=== Your assignment ===
The answer must consist of each line below that contains the word "Hsel", copied in full.

(Dataset Opens)

(** X13: the receiver group of room [code] and the general group of the
    room named [code ++ "_recv"] are one and the same group: a connection
    that joins the latter room, as "sender", is subscribed to the very
    group that the text of room [code] is relayed to. *)
Theorem recv_group_is_shared (reg reg0 : registry) (sid sender : string)
    (data tdata : payload) (code text : string) :
  data !! "code" = Some (code +:+ "_recv") → data !! "type" = Some "sender" →
  tdata !! "code" = Some code → tdata !! "text" = Some text →
  code ≠ "" → text ≠ "" → has_receiver reg0 code →
  ∃ group,
    JoinGroup sid group ∈ (on_join reg sid data).2
    ∧ (handle_text reg0 sender tdata).2
      = [Emit (ToGroup group None) (Ev_receive_text tdata)].
Proof.
  intros Hc Ht Htc Htt Hcne Htne Hrecv. exists (code +:+ "_recv"). split.
  - rewrite (on_join_checked reg sid data (code +:+ "_recv") "sender");
      [|done..|by destruct code|done].
    apply join_checked_effects_sub. left.
  - unfold handle_text. rewrite Htc, Htt. simpl.
    apply str_truthy_true in Hcne, Htne. rewrite Hcne, Htne. simpl.
    apply room_has_receivers_spec in Hrecv. by rewrite Hrecv.
Qed.

Lemma recv_group_is_shared_witness :
  ∃ group,
    JoinGroup "x" group ∈ (on_join [] "x" (join_data "R1_recv" "sender")).2
    ∧ (handle_text [("R1", mkRoom ["s1"] ["r1"])] "s1"
         (text_data "R1" "hi")).2
      = [Emit (ToGroup group None) (Ev_receive_text (text_data "R1" "hi"))].
Proof.
  apply (recv_group_is_shared [] [("R1", mkRoom ["s1"] ["r1"])] "x" "s1"
           (join_data "R1_recv" "sender") (text_data "R1" "hi") "R1" "hi");
    try done.
  exists (mkRoom ["s1"] ["r1"]), "r1". split; [reflexivity|left].
Defined.
Lemma RNN_forward_final_state_witness :
  exists logits, RNN_forward tiny_RNN [[0; 1]; [1; 1]]%nat = Ok logits
                 /\ Forall (fun r => length r = 2%nat) logits.
Proof.
  destruct (RNN_forward_final_state tiny_RNN 2 1 1 2 2 [[0; 1]; [1; 1]]%nat)
    as (Hf & Hw).
  - exact tiny_RNN_shaped.
  - discriminate.
  - repeat constructor.
  - lia.
  - eexists. split; [exact Hf | exact Hw].
Defined.

(** ** The sampler and the models it is given *)




End models_spec.

(** * Properties of [src/training.py] *)

Module training_spec.

Import training.

Section Loop.

Context {Features Labels Output LossT Label Pred Preds Params num : Type}.
Variable item : LossT -> pyfloat num.
Variable is_tensor : Labels -> bool.
Variable labels_tolist : Labels -> list Label.
Variable output_tolist : Output -> list Pred.
Variable np_asarray_argmax : list Pred -> Preds.
Variable np_mean : list (pyfloat num) -> pyfloat num.
Variable elapsed : num -> num -> num.
Variable persist : Params -> Features -> res unit.

Local Abbreviation results_t := (gmap string (list (pyfloat num))).
Local Abbreviation Config :=
  (@TrainingConfig Features Labels Output LossT Label Preds Params num).
Local Abbreviation Env := (@env Params num).
Local Abbreviation batch_step_ :=
  (batch_step item is_tensor labels_tolist output_tolist).
Local Abbreviation run_epoch_ :=
  (run_epoch item is_tensor labels_tolist output_tolist np_asarray_argmax np_mean
             elapsed).
Local Abbreviation epoch_ :=
  (epoch item is_tensor labels_tolist output_tolist np_asarray_argmax np_mean elapsed).
Local Abbreviation epochs_loop_ :=
  (epochs_loop item is_tensor labels_tolist output_tolist np_asarray_argmax np_mean
               elapsed).
Local Abbreviation train_ :=
  (train item is_tensor labels_tolist output_tolist np_asarray_argmax np_mean elapsed
         persist).
Local Abbreviation pass_of_ :=
  (pass_of item is_tensor labels_tolist output_tolist np_asarray_argmax np_mean).
Local Abbreviation epoch_of_ :=
  (epoch_of item is_tensor labels_tolist output_tolist np_asarray_argmax np_mean
            elapsed).

(** ** Appends *)

Lemma fold_left_raise (f : string * scorer (Label := Label) (Preds := Preds) (num := num)
                           -> results_t -> res results_t)
    (l : list (string * scorer)) (e : exn) :
  fold_left (fun acc nf => let? r := acc in f nf r) l (Raise e) = Raise e.
Proof. induction l as [| a l IH]; simpl; [reflexivity | exact IH]. Qed.

Lemma record_scores_appends (prefix : string) (yt : list Label) (yp : Preds)
    (scores : list (string * scorer)) (results : results_t) :
  record_scores prefix yt yp scores results
  = appends (map (fun nf => (prefix +:+ "_" +:+ fst nf, score_entry (snd nf) yt yp))
                 scores) results.
Proof.
  unfold record_scores. revert results.
  induction scores as [| nf scores IH]; intros results; simpl; [reflexivity |].
  destruct (append results (prefix +:+ "_" +:+ fst nf) (score_entry (snd nf) yt yp))
    as [r |] eqn:Ha; simpl.
  - apply IH.
  - apply (fold_left_raise
             (fun nf r => append r (prefix +:+ "_" +:+ fst nf)
                                 (score_entry (snd nf) yt yp))).
Qed.

Lemma appends_app (l1 l2 : list (string * pyfloat num)) (r : results_t) :
  appends (l1 ++ l2) r = let? r1 := appends l1 r in appends l2 r1.
Proof.
  revert r. induction l1 as [| kv l1 IH]; intros r; simpl; [reflexivity |].
  destruct (append r (fst kv) (snd kv)); simpl; [apply IH | reflexivity].
Qed.

Lemma written_app (k : string) (l1 l2 : list (string * pyfloat num)) :
  written k (l1 ++ l2) = written k l1 ++ written k l2.
Proof. unfold written. rewrite List.filter_app, map_app. reflexivity. Qed.

Lemma appends_spec (kvs : list (string * pyfloat num)) (r : results_t) :
  (forall kv, In kv kvs -> is_Some (r !! fst kv)) ->
  exists r', appends kvs r = Ok r'
    /\ forall k, r' !! k = (fun l => l ++ written k kvs) <$> (r !! k).
Proof.
  revert r. induction kvs as [| [k0 v0] kvs IH]; intros r Hkeys.
  - exists r. split; [reflexivity |]. intros k. unfold written. simpl.
    destruct (r !! k) as [l |]; simpl; [rewrite app_nil_r |]; reflexivity.
  - destruct (Hkeys (k0, v0) (or_introl eq_refl)) as [l0 Hl0]. simpl in Hl0.
    destruct (IH (<[k0 := l0 ++ [v0]]> r)) as (r' & Hr' & Hcols).
    { intros kv Hkv. destruct (decide (k0 = fst kv)) as [<- | Hne].
      - rewrite lookup_insert_eq. eauto.
      - rewrite lookup_insert_ne by exact Hne. apply Hkeys. right. exact Hkv. }
    exists r'. split.
    + simpl. unfold append. rewrite Hl0. simpl. exact Hr'.
    + intros k. rewrite Hcols. unfold written. simpl.
      destruct (String.eqb_spec k0 k) as [-> | Hne].
      * rewrite lookup_insert_eq, Hl0. simpl. rewrite <- app_assoc. reflexivity.
      * rewrite lookup_insert_ne by exact Hne. reflexivity.
Qed.

(** ** The frame of results *)

Lemma init_results_from (keys : list string) (r : results_t) (k : string) :
  fold_left (fun r key => <[key := []]> r) keys r !! k
  = if decide (k ∈ keys) then Some [] else r !! k.
Proof.
  revert r. induction keys as [| k0 keys IH]; intros r; cbn [fold_left].
  - rewrite decide_False; [reflexivity | apply not_elem_of_nil].
  - rewrite IH. destruct (decide (k ∈ keys)) as [Hin | Hnin].
    + rewrite decide_True by (apply elem_of_cons; right; exact Hin). reflexivity.
    + destruct (decide (k0 = k)) as [-> | Hne].
      * rewrite lookup_insert_eq, decide_True by (apply elem_of_cons; left; reflexivity).
        reflexivity.
      * rewrite lookup_insert_ne by exact Hne.
        rewrite decide_False; [reflexivity |].
        intros H. apply elem_of_cons in H. destruct H as [-> | H]; contradiction.
Qed.

Lemma init_results_lookup (keys : list string) (k : string) :
  init_results (num := num) keys !! k = if decide (k ∈ keys) then Some [] else None.
Proof. unfold init_results. rewrite init_results_from, lookup_empty. reflexivity. Qed.

Lemma DataFrame_from_dict_ok (r : results_t) (n : nat) :
  (forall k l, r !! k = Some l -> length l = n) ->
  DataFrame_from_dict r = Ok r.
Proof.
  intros Hall. unfold DataFrame_from_dict.
  destruct (map_to_list r) as [| [k l] rest] eqn:Hlist; [reflexivity |].
  assert (Hin : forall kv, In kv ((k, l) :: rest) -> length (snd kv) = n).
  { intros [k' l'] Hkv. rewrite <- Hlist in Hkv.
    apply list_elem_of_In, elem_of_map_to_list in Hkv. apply (Hall k' l' Hkv). }
  replace (forallb _ rest) with true; [reflexivity |].
  symmetry. apply forallb_forall. intros kv Hkv. apply Nat.eqb_eq.
  rewrite (Hin kv (or_intror Hkv)), (Hin (k, l) (or_introl eq_refl)). reflexivity.
Qed.

Lemma DataFrame_from_dict_ragged (r : results_t) (k1 k2 : string)
    (l1 l2 : list (pyfloat num)) :
  r !! k1 = Some l1 -> r !! k2 = Some l2 -> length l1 <> length l2 ->
  DataFrame_from_dict r = Raise ValueError.
Proof.
  intros H1 H2 Hne. unfold DataFrame_from_dict.
  apply elem_of_map_to_list, list_elem_of_In in H1.
  apply elem_of_map_to_list, list_elem_of_In in H2.
  destruct (map_to_list r) as [| kv rest]; [contradiction |].
  destruct (forallb (fun kv' => length (snd kv') =? length (snd kv)) rest) eqn:Hf;
    [| reflexivity].
  exfalso. rewrite forallb_forall in Hf.
  assert (Hlen : forall k l, In (k, l) (kv :: rest) -> length l = length (snd kv)).
  { intros k l [Heq | Hin]; [subst kv; reflexivity |].
    apply Nat.eqb_eq. apply (Hf (k, l) Hin). }
  apply Hne. rewrite (Hlen k1 l1 H1), (Hlen k2 l2 H2). reflexivity.
Qed.

(** ** One pass and one epoch *)

Lemma batch_step_ok (config : Config) (a : locals) (xy : Features * Labels) (e : Env) :
  total config ->
  exists a' e', batch_step_ config a xy e = Ok (a', e')
                /\ x_last a' = Some (fst xy).
Proof.
  intros [Hm Hl]. unfold batch_step, get, bind, lift.
  destruct (Hm (params e) (model_training e) (fst xy)) as [o Ho]. rewrite Ho.
  destruct (Hl o (snd xy)) as [l Hloss]. rewrite Hloss.
  destruct (model_training e); simpl; eexists _, _; split; reflexivity.
Qed.

Lemma batch_loop_ok (config : Config) (loader : list (Features * Labels)) :
  total config ->
  forall (a : locals) (e : Env),
    exists a' e', foldM_st (batch_step_ config) loader a e = Ok (a', e')
      /\ (loader <> [] \/ is_Some (x_last a) -> is_Some (x_last a')).
Proof.
  intros Ht. induction loader as [| xy loader IH]; intros a e.
  - exists a, e. split; [reflexivity |]. intros [H | H]; [contradiction | exact H].
  - destruct (batch_step_ok config a xy e Ht) as (a1 & e1 & H1 & Hx).
    destruct (IH a1 e1) as (a' & e' & H' & Hx').
    exists a', e'. split.
    + cbn [foldM_st]. unfold bind at 1. rewrite H1. exact H'.
    + intros _. apply Hx'. right. rewrite Hx. eauto.
Qed.

Lemma pass_keys_training (config : Config) (d : pass_data) (kv : string * pyfloat num) :
  In kv (pass_writes config "training" d) -> In (fst kv) (to_track config).
Proof.
  unfold pass_writes, to_track. intros H. apply in_app_or in H.
  destruct H as [H | [<- | []]].
  - apply in_map_iff in H. destruct H as (nf & <- & Hnf).
    apply in_or_app. right. apply in_or_app. right.
    apply in_flat_map. exists nf. split; [exact Hnf | left; reflexivity].
  - apply in_or_app. left. right. left. reflexivity.
Qed.

Lemma pass_keys_validation (config : Config) (d : pass_data) (kv : string * pyfloat num)
    (vl : list (Features * Labels)) :
  validation_loader config = Some vl ->
  In kv (pass_writes config "validation" d) -> In (fst kv) (to_track config).
Proof.
  unfold pass_writes, to_track. intros Hv H. rewrite Hv. apply in_app_or in H.
  destruct H as [H | [<- | []]].
  - apply in_map_iff in H. destruct H as (nf & <- & Hnf).
    apply in_or_app. right. apply in_or_app. right.
    apply in_flat_map. exists nf. split; [exact Hnf | right; left; reflexivity].
  - apply in_or_app. right. apply in_or_app. left. left. reflexivity.
Qed.

Lemma framed_appends (config : Config) (kvs : list (string * pyfloat num))
    (r : results_t) :
  framed config r ->
  (forall kv, In kv kvs -> In (fst kv) (to_track config)) ->
  exists r', appends kvs r = Ok r'
    /\ framed config r'
    /\ forall k, r' !! k = (fun l => l ++ written k kvs) <$> (r !! k).
Proof.
  intros Hf Hk.
  destruct (appends_spec kvs r) as (r' & Hr' & Hcols).
  { intros kv Hkv. apply Hf, Hk, Hkv. }
  exists r'. split; [exact Hr' |]. split; [| exact Hcols].
  intros k Hin. rewrite Hcols. destruct (Hf k Hin) as [l Hl]. rewrite Hl. eauto.
Qed.

Lemma run_epoch_spec (config : Config) (r : results_t) (prefix : string)
    (loader : list (Features * Labels)) (e : Env) :
  total config ->
  select_loader config prefix = Ok loader ->
  loader <> [] ->
  (forall d kv, In kv (pass_writes config prefix d) -> is_Some (r !! fst kv)) ->
  exists d t x r' e',
    run_epoch_ config r prefix e = Ok ((r', (t, x)), e')
    /\ appends (pass_writes config prefix d) r = Ok r'.
Proof.
  intros Ht Hsel Hne Hkeys. unfold run_epoch.
  rewrite Hsel. unfold bind at 1, lift at 1.
  unfold bind at 1, time_time at 1.
  set (e0 := {| params := params e; model_training := model_training e;
                clk := {| reading := reading (clk e); ticks := S (ticks (clk e)) |} |}).
  destruct (batch_loop_ok config loader Ht
              {| running_loss := []; y_true := []; y_pred := []; x_last := None |} e0)
    as (a & e1 & Ha & Hx).
  unfold bind at 1. rewrite Ha.
  unfold bind at 1, time_time at 1.
  destruct (Hx (or_introl Hne)) as [x Hxl].
  set (d := {| pass_true := y_true a;
               pass_pred := np_asarray_argmax (y_pred a);
               pass_loss := np_mean (running_loss a) |}).
  destruct (appends_spec (pass_writes config prefix d) r (Hkeys d)) as (r' & Hr' & _).
  unfold pass_writes, pass_score in Hr'. rewrite appends_app in Hr'.
  rewrite <- record_scores_appends in Hr'. cbn [pass_true pass_pred pass_loss d] in Hr'.
  destruct (record_scores prefix (y_true a) (np_asarray_argmax (y_pred a))
              (score_funcs config) r) as [r1 |] eqn:H1; [| discriminate Hr'].
  cbn [bind_res appends fst snd] in Hr'.
  destruct (append r1 (prefix +:+ "_loss") (np_mean (running_loss a))) as [r2 |] eqn:H2;
    [| discriminate Hr'].
  cbn [bind_res] in Hr'. inversion Hr'; subst r2.
  exists d, (elapsed (reading (clk e1) (ticks (clk e1))) (reading (clk e) (ticks (clk e)))),
    x, r'.
  eexists. split.
  - unfold bind, lift. rewrite H2, Hxl. unfold ret. reflexivity.
  - unfold pass_writes, pass_score. rewrite appends_app, <- record_scores_appends.
    cbn [pass_true pass_pred pass_loss d]. rewrite H1. cbn [bind_res appends fst snd].
    rewrite H2. reflexivity.
Qed.

Lemma epoch_keys_tracked (config : Config) (d : epoch_data)
    (kv : string * pyfloat num) :
  consistent config d ->
  In kv (epoch_writes config d) -> In (fst kv) (to_track config).
Proof.
  intros Hc H. unfold epoch_writes in H.
  apply in_app_or in H. destruct H as [H | H].
  - apply (pass_keys_training config _ kv H).
  - apply in_app_or in H. destruct H as [H | [<- | []]].
    + destruct (validation_pass d) as [v |] eqn:Hv; [| contradiction].
      destruct (validation_loader config) as [vl |] eqn:Hvl.
      * apply (pass_keys_validation config v kv vl Hvl H).
      * destruct Hc as [_ Hc]. rewrite (Hc Hvl) in Hv. discriminate Hv.
    + left. reflexivity.
Qed.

(Dataset Closes)

=== Answer space ===
  intros Ht Hsel Hne Hkeys. unfold run_epoch.
  rewrite Hsel. unfold bind at 1, lift at 1.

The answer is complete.